2024 Cancer Biology Retreat Winners
Best Talks
- Jeremy D'Silva
- Peter Du
- Leandra Jackrazi
- Arianna Silva-Torres
Best Posters
- Camila Bolle
- Rebecca Mancusi
- Christopher Shiprack
The Denise A. Chan Best Thesis Award in Cancer Biology
2023 Recipient
Emily Hamilton, Ph.D.
Postdoctoral Scholar, Dr. Max Diehn, Stanford University School of Medicine
Emily received her BA from Columbia University, majoring in Neuroscience & Behavior and minoring in Music. She then worked as a research assistant at UCSF, where she studied the (epi)genomic evolution of low-grade glioma in the lab of Dr. Joe Costello, and pre-natal exposure to toxic flame retardants in the lab of Dr. Susan Fisher. She entered the Cancer Biology PhD Program at Stanford in 2016, where she joined the labs of Drs.

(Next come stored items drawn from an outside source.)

(** X14. When the connection [ws] of the session [id] closes, it alone
    leaves the client set, its socket is closed, nothing is sent, and the
    session stays in the map with its scene, appState and viewport, also
    when [ws] was its last client.  A cleanup is scheduled exactly when no
    client is left, for five minutes later; the timers already set all
    stay. *)
Theorem close_removes_only_that_client (id : string) (ws : conn) (w : world) :
  connected id ws w = true →
  let s := session_of id w in
  ∃ w', step (Close id ws) w = Some w'
        ∧ connected id ws w' = false
        ∧ (∀ c, c ≠ ws → connected id c w' = connected id c w)
        ∧ is_open w' ws = false
        ∧ outbox w' = outbox w
        ∧ sessions w' !! id = Some (with_clients (set_delete ws (clients s)) s)
        ∧ (∀ id', id' ≠ id → sessions w' !! id' = sessions w !! id')
        ∧ timers w' = (if Nat.eqb (length (set_delete ws (clients s))) 0
                       then enqueue (clock w + idle_window) id (timers w)
                       else timers w)
        ∧ (∀ t, In t (timers w) → In t (timers w'))
        ∧ clock w' = clock w.
Proof.
  intros Hcon s. simpl. rewrite Hcon. eexists. split; [reflexivity|].
  destruct (connected_present _ _ _ Hcon) as (s0 & Hs & Hin).
  assert (Hs0 : s = s0) by (unfold s; apply session_of_present; exact Hs).
  set (w1 := set_sockets <[ws := CLOSED]> w).
  destruct (on_close_frame id ws w1) as (Hso & Hcl & Hss & Htimers).
  assert (Hlook : sessions (on_close id ws w1) !! id
                  = Some (with_clients (set_delete ws (clients s)) s)).
  { rewrite Hss. simpl. rewrite lookup_alter_eq, Hs, Hs0. reflexivity. }
  split; [|split; [|split; [|split; [|split; [|split; [|split; [|split]]]]]]].
  - unfold connected. rewrite Hlook. simpl. apply existsb_set_delete_self.
  - intros c Hne. unfold connected. rewrite Hlook, Hs. simpl. rewrite Hs0.
    apply existsb_set_delete_other. exact Hne.
  - unfold is_open. rewrite Hso. simpl. rewrite lookup_insert_eq. reflexivity.
  - exact (on_close_outbox id ws w1).
  - exact Hlook.
  - intros id' Hne. rewrite Hss. simpl. apply lookup_alter_ne. congruence.
  - unfold on_close.
    assert (Hafter : session_of id
              (log (LogDisconnected id
                      (length (clients (session_of id
                         (set_sessions
                            (alter (fun s => with_clients (set_delete ws (clients s)) s) id)
                            w1)))))
                 (set_sessions
                    (alter (fun s => with_clients (set_delete ws (clients s)) s) id) w1))
              = with_clients (set_delete ws (clients s)) s).
    { unfold session_of. simpl. rewrite lookup_alter_eq, Hs, Hs0. reflexivity. }
    rewrite Hafter. simpl. destruct (Nat.eqb _ 0); reflexivity.
  - exact Htimers.
  - exact Hcl.
Qed.
(** The code points with the property Case_Ignorable, as ranges. *)
Definition case_ignorable_ranges : list (N * N) :=
  [
   (39, 39); (46, 46); (58, 58); (94, 94); (96, 96);
   (168, 168); (173, 173); (175, 175); (180, 180); (183, 184);
   (688, 879); (884, 885); (890, 890); (900, 901); (903, 903);
   (1155, 1161); (1369, 1369); (1375, 1375); (1425, 1469); (1471, 1471);
   (1473, 1474); (1476, 1477); (1479, 1479); (1524, 1524); (1536, 1541);
   (1552, 1562); (1564, 1564); (1600, 1600); (1611, 1631); (1648, 1648);
   (1750, 1757); (1759, 1768); (1770, 1773); (1807, 1807); (1809, 1809);
   (1840, 1866); (1958, 1968); (2027, 2037); (2042, 2042); (2045, 2045);
   (2070, 2093); (2137, 2139); (2184, 2184); (2192, 2193); (2200, 2207);
   (2249, 2306); (2362, 2362); (2364, 2364); (2369, 2376); (2381, 2381);
   (2385, 2391); (2402, 2403); (2417, 2417); (2433, 2433); (2492, 2492);
   (2497, 2500); (2509, 2509); (2530, 2531); (2558, 2558); (2561, 2562);
   (2620, 2620); (2625, 2626); (2631, 2632); (2635, 2637); (2641, 2641);
   (2672, 2673); (2677, 2677); (2689, 2690); (2748, 2748); (2753, 2757);
   (2759, 2760); (2765, 2765); (2786, 2787); (2810, 2815); (2817, 2817);
   (2876, 2876); (2879, 2879); (2881, 2884); (2893, 2893); (2901, 2902);
   (2914, 2915); (2946, 2946); (3008, 3008); (3021, 3021); (3072, 3072);
   (3076, 3076); (3132, 3132); (3134, 3136); (3142, 3144); (3146, 3149);
   (3157, 3158); (3170, 3171); (3201, 3201); (3260, 3260); (3263, 3263);
   (3270, 3270); (3276, 3277); (3298, 3299); (3328, 3329); (3387, 3388);
   (3393, 3396); (3405, 3405); (3426, 3427); (3457, 3457); (3530, 3530);
   (3538, 3540); (3542, 3542); (3633, 3633); (3636, 3642); (3654, 3662);
   (3761, 3761); (3764, 3772); (3782, 3782); (3784, 3789); (3864, 3865);
   (3893, 3893); (3895, 3895); (3897, 3897); (3953, 3966); (3968, 3972);
   (3974, 3975); (3981, 3991); (3993, 4028); (4038, 4038); (4141, 4144);
   (4146, 4151); (4153, 4154); (4157, 4158); (4184, 4185); (4190, 4192);
   (4209, 4212); (4226, 4226); (4229, 4230); (4237, 4237); (4253, 4253);
   (4348, 4348); (4957, 4959); (5906, 5908); (5938, 5939); (5970, 5971);
   (6002, 6003); (6068, 6069); (6071, 6077); (6086, 6086); (6089, 6099);
   (6103, 6103); (6109, 6109); (6155, 6159); (6211, 6211); (6277, 6278);
   (6313, 6313); (6432, 6434); (6439, 6440); (6450, 6450); (6457, 6459);
   (6679, 6680); (6683, 6683); (6742, 6742); (6744, 6750); (6752, 6752);
   (6754, 6754); (6757, 6764); (6771, 6780); (6783, 6783); (6823, 6823);
   (6832, 6862); (6912, 6915); (6964, 6964); (6966, 6970); (6972, 6972);
   (6978, 6978); (7019, 7027); (7040, 7041); (7074, 7077); (7080, 7081);
   (7083, 7085); (7142, 7142); (7144, 7145); (7149, 7149); (7151, 7153);
   (7212, 7219); (7222, 7223); (7288, 7293); (7376, 7378); (7380, 7392);
   (7394, 7400); (7405, 7405); (7412, 7412); (7416, 7417); (7468, 7530);
   (7544, 7544); (7579, 7679); (8125, 8125); (8127, 8129); (8141, 8143);
   (8157, 8159); (8173, 8175); (8189, 8190); (8203, 8207); (8216, 8217);
   (8228, 8228); (8231, 8231); (8234, 8238); (8288, 8292); (8294, 8303);
   (8305, 8305); (8319, 8319); (8336, 8348); (8400, 8432); (11388, 11389);
   (11503, 11505); (11631, 11631); (11647, 11647); (11744, 11775); (11823, 11823);
   (12293, 12293); (12330, 12333); (12337, 12341); (12347, 12347); (12441, 12446);
   (12540, 12542); (40981, 40981); (42232, 42237); (42508, 42508); (42607, 42610);
   (42612, 42621); (42623, 42623); (42652, 42655); (42736, 42737); (42752, 42785);
   (42864, 42864); (42888, 42890); (42994, 42996); (43000, 43001); (43010, 43010);
   (43014, 43014); (43019, 43019); (43045, 43046); (43052, 43052); (43204, 43205);
   (43232, 43249); (43263, 43263); (43302, 43309); (43335, 43345); (43392, 43394);
   (43443, 43443); (43446, 43449); (43452, 43453); (43471, 43471); (43493, 43494);
   (43561, 43566); (43569, 43570); (43573, 43574); (43587, 43587); (43596, 43596);
   (43632, 43632); (43644, 43644); (43696, 43696); (43698, 43700); (43703, 43704);
   (43710, 43711); (43713, 43713); (43741, 43741); (43756, 43757); (43763, 43764);
   (43766, 43766); (43867, 43871); (43881, 43883); (44005, 44005); (44008, 44008);
   (44013, 44013); (64286, 64286); (64434, 64450); (65024, 65039); (65043, 65043);
   (65056, 65071); (65106, 65106); (65109, 65109); (65279, 65279); (65287, 65287);
   (65294, 65294); (65306, 65306); (65342, 65342); (65344, 65344); (65392, 65392);
   (65438, 65439); (65507, 65507); (65529, 65531); (66045, 66045); (66272, 66272);
   (66422, 66426); (67456, 67461); (67463, 67504); (67506, 67514); (68097, 68099);
   (68101, 68102); (68108, 68111); (68152, 68154); (68159, 68159); (68325, 68326);
   (68900, 68903); (69291, 69292); (69446, 69456); (69506, 69509); (69633, 69633);
   (69688, 69702); (69744, 69744); (69747, 69748); (69759, 69761); (69811, 69814);
   (69817, 69818); (69821, 69821); (69826, 69826); (69837, 69837); (69888, 69890);
   (69927, 69931); (69933, 69940); (70003, 70003); (70016, 70017); (70070, 70078);
   (70089, 70092); (70095, 70095); (70191, 70193); (70196, 70196); (70198, 70199);
   (70206, 70206); (70367, 70367); (70371, 70378); (70400, 70401); (70459, 70460);
   (70464, 70464); (70502, 70508); (70512, 70516); (70712, 70719); (70722, 70724);
   (70726, 70726); (70750, 70750); (70835, 70840); (70842, 70842); (70847, 70848);
   (70850, 70851); (71090, 71093); (71100, 71101); (71103, 71104); (71132, 71133);
   (71219, 71226); (71229, 71229); (71231, 71232); (71339, 71339); (71341, 71341);
   (71344, 71349); (71351, 71351); (71453, 71455); (71458, 71461); (71463, 71467);
   (71727, 71735); (71737, 71738); (71995, 71996); (71998, 71998); (72003, 72003);
   (72148, 72151); (72154, 72155); (72160, 72160); (72193, 72202); (72243, 72248);
   (72251, 72254); (72263, 72263); (72273, 72278); (72281, 72283); (72330, 72342);
   (72344, 72345); (72752, 72758); (72760, 72765); (72767, 72767); (72850, 72871);
   (72874, 72880); (72882, 72883); (72885, 72886); (73009, 73014); (73018, 73018);
   (73020, 73021); (73023, 73029); (73031, 73031); (73104, 73105); (73109, 73109);
   (73111, 73111); (73459, 73460); (78896, 78904); (92912, 92916); (92976, 92982);
   (92992, 92995); (94031, 94031); (94095, 94111); (94176, 94177); (94179, 94180);
   (110576, 110579); (110581, 110587); (110589, 110590); (113821, 113822); (113824, 113827);
   (118528, 118573); (118576, 118598); (119143, 119145); (119155, 119170); (119173, 119179);
   (119210, 119213); (119362, 119364); (121344, 121398); (121403, 121452); (121461, 121461);
   (121476, 121476); (121499, 121503); (121505, 121519); (122880, 122886); (122888, 122904);
   (122907, 122913); (122915, 122916); (122918, 122922); (123184, 123197); (123566, 123566);
   (123628, 123631); (125136, 125142); (125252, 125259); (127995, 127999); (917505, 917505);
   (917536, 917631); (917760, 917999)
  ].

Max Diehn and Ash Alizadeh. There, her thesis work focused on developing noninvasive methods for the early detection of lung cancer using cell-free DNA. During her PhD, she was awarded a Predoctoral Fellowship from the Tobacco-Related Disease Research Program (TRDRP). Emily graduated in December 2022, and continues her research as a postdoc in the Diehn lab where she hopes to validate her recent approach to cancer detection using cell-free DNA methylation.